One illustrative approach that coaches use to think about shootouts is that, if elite players wanted to, they could easily stick a ball in a top corner – where goalkeepers physically can’t reach – at will. All of Diego Maradona, Leo Messi, Roberto Baggio and Michel Platini especially could. And yet all of them have missed big shootout penalties.

Krul was brought on by Louis van Gaal specifically for the penalty shootout
Krul was brought on by Louis van Gaal specifically for the penalty shootout (Getty)

“I spoke to all the strikers and all the midfielders in our squad and even the best were impacted by psychology,” Krul reveals. “I was even thinking, ‘my goodness, you’re a guy who’s killed the biggest Champions League matches and you’re impacted by this.’ So there’s so much going on.”

That’s precisely why Krul and goalkeepers like Martinez definitively moved away from the old approach of pre-emptively deciding where to dive, so as to give yourself the best chance of saving if you went the right way. That is certainly too much of a lottery. Hence, Krul looked into their eyes.

“Players now change their mind in the last split second. And you can see the ones that are more nervous. They are not able to put the ball into the top corner or the bottom corner. That’s the one you go for, where they are hitting it with 85% conviction rather than 100%.

“You have to be able to read and react, of course. You need the explosiveness and the experience, but it’s more and more psychology.

“It is a unique situation, basically.”

Jordan Pickford's penalty save led England to a first-ever World Cup shootout victory over Colombia in 2018
Jordan Pickford’s penalty save led England to a first-ever World Cup shootout victory over Colombia in 2018 (Getty)

Hence, Pickford is now treating his approach as if they are trade secrets. When asked whether he’d come up with anything new on Saturday, he asserted he wasn’t getting into that as if this was an attempt at industrial espionage.

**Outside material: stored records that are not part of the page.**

(* ===== verification/_CoqProject ===== *)
-Q . S2P
Prelude.v
GoRt.v
Fmt.v
Transport.v
Address.v
Varint.v
Tlv.v
TlvSpec.v
TlvDecode.v
TlvSafe.v
TlvRoundtrip.v
TlvCanon.v
Crypto.v
Frame.v
FrameFacts.v
FrameClaims.v
Session.v
SessionFacts.v
Negotiate.v
NegotiateFacts.v
RateLimit.v
RateLimitFacts.v
Media.v
MediaFacts.v
Handler.v
Server.v
ServerFacts.v
Pipeline.v
MediaServer.v
HandlerFacts.v
Client.v
EndToEnd.v
Hub.v
HubFacts.v
Conversation.v
Crud.v
CrudFacts.v
Logger.v
Quic.v
QuicFacts.v
Program.v
ProgramFacts.v
ExampleServer.v
CrudProgram.v
Serve.v
Conc.v
Goroutines.v
SystemFacts.v
System.v
Alias.v
Examples.v
ExamplePrograms.v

“It’s my job to make the saves and in tournaments, time and time before, I’ve always come up with a save in a shootout for England and I’ll hopefully continue that,” he said. “We believe in each other – they have confidence I can save a penalty and I have confidence they can score them.”

But that’s where Krul and other goalkeepers are now fully conscious of the twist.

“The pressure is all on the taker. And that’s why emotional control is key with these kinds of moments.”

The goalkeeper, to a far greater degree than ever before, has consequently become the real difference.